Many things in my current slice of Vermont life are overwhelming. Underwhelming, too, as those two words are more collusive than opposing.
All the concrete biggies are in play: Finances, Health, and Security. The existential ones too: Purpose, Meaning, and Creativity.
I am anxious about being able to provide for my family, my dangerous drop in weight, and the uncertainty of the future. I worry about not doing what I was born to do, finding less attached too often to meaning, and words unwritten dying with me.
I take action of course: applying for better, more-suitable employment, like with the Vermont Humanities Council; creating work and putting it out there, like with this post; and continuing my volunteer activities, like with reading submissions for the Mud Season Review.
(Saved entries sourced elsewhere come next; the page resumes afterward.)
Lemma write_again T m p v :
  load_bytes (sizeof T) m p = Some (le_encode (sizeof T) (uwrap (width T) v)) →
  write T m p v = Ret m.
Proof.
  intros H. unfold write. rewrite store_same; [done|]. by rewrite length_le_encode.
Qed.

(** ** Expressions read scalar members only *)

Section EvalAgree.
  Context (es : enums) (members : list (string * (Z * string))) (F : Z → Prop) (u : Z).
  Context (Hapart : ∀ f o c, member es members f = Ret (o, c) →
             apart F (u + o) (Z.of_nat (sizeof (rep c)))).

Definition same_value {A} (x y : A * mem) : Prop := x.1 = y.1 ∧ agree F x.2 y.2.

Lemma lvalue_apart x p c :
  lvalue es members u None x = Ret (p, c) → apart F p (Z.of_nat (sizeof (rep c))).
Proof using Hapart.
  destruct x as [| | | | | | |a f| | | | |]; try done. destruct a; try done. cbn.
  destruct (member es members f) as [[o c']| | |] eqn:E; try done. cbn. intros [= <- <-]. eauto.
Qed.

Ltac steps :=
  repeat first
    [ done
    | match goal with
      | |- orel _ (mbind _ ?x) (mbind _ ?x) =>
          apply (orel_bind eq); [apply orel_same|intros ? ? <-]
      | |- orel _ (mbind _ (eval _ _ _ _ ?a _)) (mbind _ (eval _ _ _ _ ?a _)) =>
          eapply (orel_bind same_value); [by eauto|intros [? ?] [? ?] [? ?]; simpl in *; subst]
      | |- orel _ (if ?b then _ else _) (if ?b then _ else _) => destruct b
      | |- context [let '(_, _) := ?p in _] => is_var p; destruct p
      end ].

Lemma eval_agree x m m' :
  agree F m m' → orel same_value (eval es members u None x m) (eval es members u None x m').
Proof using Hapart.
  assert (Hload : ∀ x m m', agree F m m' → orel same_value
    ('(p, c) ← lvalue es members u None x; v ← read (rep c) m p; Ret (v, m))
    ('(p, c) ← lvalue es members u None x; v ← read (rep c) m' p; Ret (v, m'))).
  { clear x m m'. intros x m m' H.
    destruct (lvalue es members u None x) as [[p c]| | |] eqn:E; try done. cbn.
    rewrite (read_agree F _ m m') by eauto using lvalue_apart. by destruct (read _ m' p). }
  revert m m'. induction x as [z|b| |n|t l|t|t|a IH f|a IH|o a IHa b IHb|t a IH|a IHa b IHb|c IHc t IHt f IHf];
    intros m m' H.
  - cbn [eval]. by steps.
  - done.
  - done.
  - done.
  - cbn [eval]. by steps.
  - done.
  - by apply Hload.
  - destruct a; try done. by apply Hload.
  - cbn [eval]. by steps.
  - destruct o; cbn [eval]; by steps.
  - cbn [eval]. by steps.
  - cbn [eval]. steps. eapply orel_bind; [by apply write_agree|]. by intros.
  - cbn [eval]. steps.
    match goal with |- orel _ (mbind _ (if ?b then _ else _)) _ => destruct b end.
    all: eapply (orel_bind same_value); [by eauto|]; intros [? ?] [? ?] [? ?]; simpl in *; by subst.
Qed.

Lemma eval_text_agree s m m' :
  agree F m m' →
  orel same_value (eval_text es members u None s m) (eval_text es members u None s m').
Proof using Hapart.
  intros H. unfold eval_text. steps.
  eapply (orel_bind same_value); [by apply eval_agree|]. intros [? ?] [? ?] [? ?]; simpl in *.
  by subst.
Qed.

End EvalAgree.

(** [destruct_binds H] takes [H : m ≫= f = Ret r] apart. *)
Ltac destruct_binds H :=
  repeat match type of H with
  | mbind _ ?m = Ret _ =>
      let E := fresh "E" in destruct m as [?| | |] eqn:E; try done; cbn [mbind outcome_bind] in H
  | (let '(_, _) := ?p in _) = Ret _ => destruct p
  | (if ?b then _ else _) = Ret _ => destruct b
  end.

Lemma eval_pure es members u d x m v m' :
  pure x = true → eval es members u d x m = Ret (v, m') → m' = m.
Proof.
  revert m v m'. induction x as [z|b| |n|t l|t|t|a IH f|a IH|o a IHa b IHb|t a IH|a IHa b IHb|c IHc t IHt f IHf];
    intros m v m' Hp H; cbn [pure] in Hp; bool_to_prop; try done.
  - cbn [eval] in H. destruct_binds H. by simplify_eq.
  - cbn [eval] in H. by simplify_eq.
  - cbn [eval] in H. destruct_binds H. by simplify_eq.
  - cbn [eval] in H. destruct_binds H. by simplify_eq.
  - destruct a; try done. cbn [eval] in H. destruct_binds H. by simplify_eq.
  - cbn [eval] in H. destruct_binds H. simplify_eq. eauto.
  - destruct o; cbn [eval] in H; destruct_binds H; simplify_eq;
      repeat match goal with
      | E : eval _ _ _ _ a _ = Ret _ |- _ => apply IHa in E; [subst|done]
      | E : eval _ _ _ _ b _ = Ret _ |- _ => apply IHb in E; [subst|done]
      end; done.
  - cbn [eval] in H. destruct_binds H. simplify_eq. eauto.
  - cbn [eval] in H. destruct_binds H. simplify_eq.
    match goal with E : (if ?b then _ else _) = Ret _ |- _ => destruct b end;
    repeat match goal with
    | E : eval _ _ _ _ c _ = Ret _ |- _ => apply IHc in E; [subst|done]
    | E : eval _ _ _ _ t _ = Ret _ |- _ => apply IHt in E; [subst|done]
    | E : eval _ _ _ _ f _ = Ret _ |- _ => apply IHf in E; [subst|done]
    end; done.
Qed.

Lemma eval_text_pure es members u d s m c v m' :
  pure_text s = true → eval_text es members u d s m = Ret (c, v, m') → m' = m.
Proof.
  unfold pure_text, eval_text. destruct (read_cpp s) as [x|]; [|done]. intros Hp H. cbn in H.
  destruct_binds H. simplify_eq. by eapply eval_pure.
Qed.

(** ** The shape of generated instructions *)

Section Shape.
  Context (C : context).

(** A member that is a byte container. *)
Definition container (f : string) : Prop :=
  ∀ o t, assoc f (c_members C) = Some (o, t) → t ∈ container_types.
(** A member with room for an integer of [w] bits, and a temporary of that width. *)
Definition int_fits (f : string) (w : Z) : Prop :=
  ∀ o t, assoc f (c_members C) = Some (o, t) →
    ∃ sz al, size_align (c_enums C) t = Some (sz, al) ∧ w ≤ 8 * sz.
Definition temp_fits (tmp : string) (w : Z) : Prop :=
  ∀ q t, assoc tmp (c_temps C) = Some (q, t) →
    ∃ c, scalar_type (c_enums C) t = Some c ∧ width (rep c) = w.

(** The instructions of items other than switches. *)
Inductive atomic : list pcode → Prop :=
  | at_none : atomic []
  | at_assign cu f e : atomic [Line (PAssignField cu f e)]
  | at_dest cu f : atomic [Line (PDestField cu f)]
  | at_int cu f w sg o :
      int_fits f w →
      atomic [Line (PDestField cu f); Line (PParseInt w sg o); Line PCheck]
  | at_bytes cu f k e :
      len_offset k = 0 → container f → pure_text e = true →
      atomic [Line (PDestField cu f); Line (PSetLen k e); Line (PAllocateCopy k); Line PCheck]
  | at_range cu f e :
      container f → pure_text e = true →
      atomic [Line (PDestField cu f); Line (PSetLen "var_stream_range" e); Line PRangeStart;
              Line PAdvanceRange; Line PCheck]
  | at_temp tmp w sg o cu f t :
      temp_fits tmp w →
      atomic [Line (PDestTemp tmp); Line (PParseInt w sg o); Line PCheck;
              Line (PCastField cu f t tmp)].

(** Instructions, and lists of them. *)
Inductive instr : pcode → Prop :=
  | instr_atomic l b :
      atomic b → instr (Block (Line (PLabel l) :: Line (PAdvanceTo l) :: b))
  | instr_switch l e cases :
      case_instrs cases →
      instr (Block [Line (PLabel l); Line (PAdvanceTo l); Switch e cases])
with case_instrs : list (code_case pline) → Prop :=
  | case_instrs_nil : case_instrs []
  | case_instrs_cons labels d body cases :
      instrs body → case_instrs cases → case_instrs (mkCodeCase labels d body :: cases)
with instrs : list pcode → Prop :=
  | instrs_nil : instrs []
  | instrs_cons c l : instr c → instrs l → instrs (c :: l).

End Shape.

Scheme instr_mind := Minimality for instr Sort Prop
  with case_instrs_mind := Minimality for case_instrs Sort Prop
  with instrs_mind := Minimality for instrs Sort Prop.
Combined Scheme instr_mutind from instr_mind, case_instrs_mind, instrs_mind.

(** The labels of a piece of code. *)
Fixpoint labels_of (c : pcode) : list string :=
  match c with
  | Line (PLabel l) => [l]
  | Line _ => []
  | Block body => concat (map labels_of body)
  | Switch _ cases => concat (map case_labels cases)
  end
with case_labels (c : code_case pline) : list string :=
  match c with mkCodeCase _ _ body => concat (map labels_of body) end.
Definition labels_list (l : list pcode) : list string := concat (map labels_of l).
Definition labels_cases (l : list (code_case pline)) : list string := concat (map case_labels l).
I take more actions than the above and try to think of what further things I can do, what other steps I can take, to create a life that is something other than “nasty, brutish and short.”
Lately, in addition to chanting, I’ve been reading and rereading Strategy of the Lotus Sutra. It is a short letter, just a page or so, Nichiren wrote to his devout follower Shijō Kingo. It is a reply to a letter Kingo had sent about being ambushed by some of his fellow samurai, encouraging him to remain strong in faith; indeed, for him to become even more resolute.
Faith is difficult for me to muster.
Ribs clearly visible in my gaunt body, I envision the formidable obstacles in any potential roads taken and doubt my abilities. Yet I am still alive to have or not have faith, time passing either way.
“Regard your survival as wondrous” seems to have two meanings. The first as in thinking wow, I survived this horrible attack. How amazing! But also, life in general is a constant struggle to survive, and us being around at any given moment is something quite extraordinary.
The “strategy” of the Lotus Sutra is faith; not just having it but understanding its relation to other things. Faith is not something to be added later, but should come first. It is the foundation upon which all other actions – strategies – are built.
I’ve been trying to chant – and take action – with such thoughts in mind.
Nichiren ends the letter with “A coward cannot have any of his prayers answered.”
I think of this line, too, as I take determined steps forward, despite being very much afraid.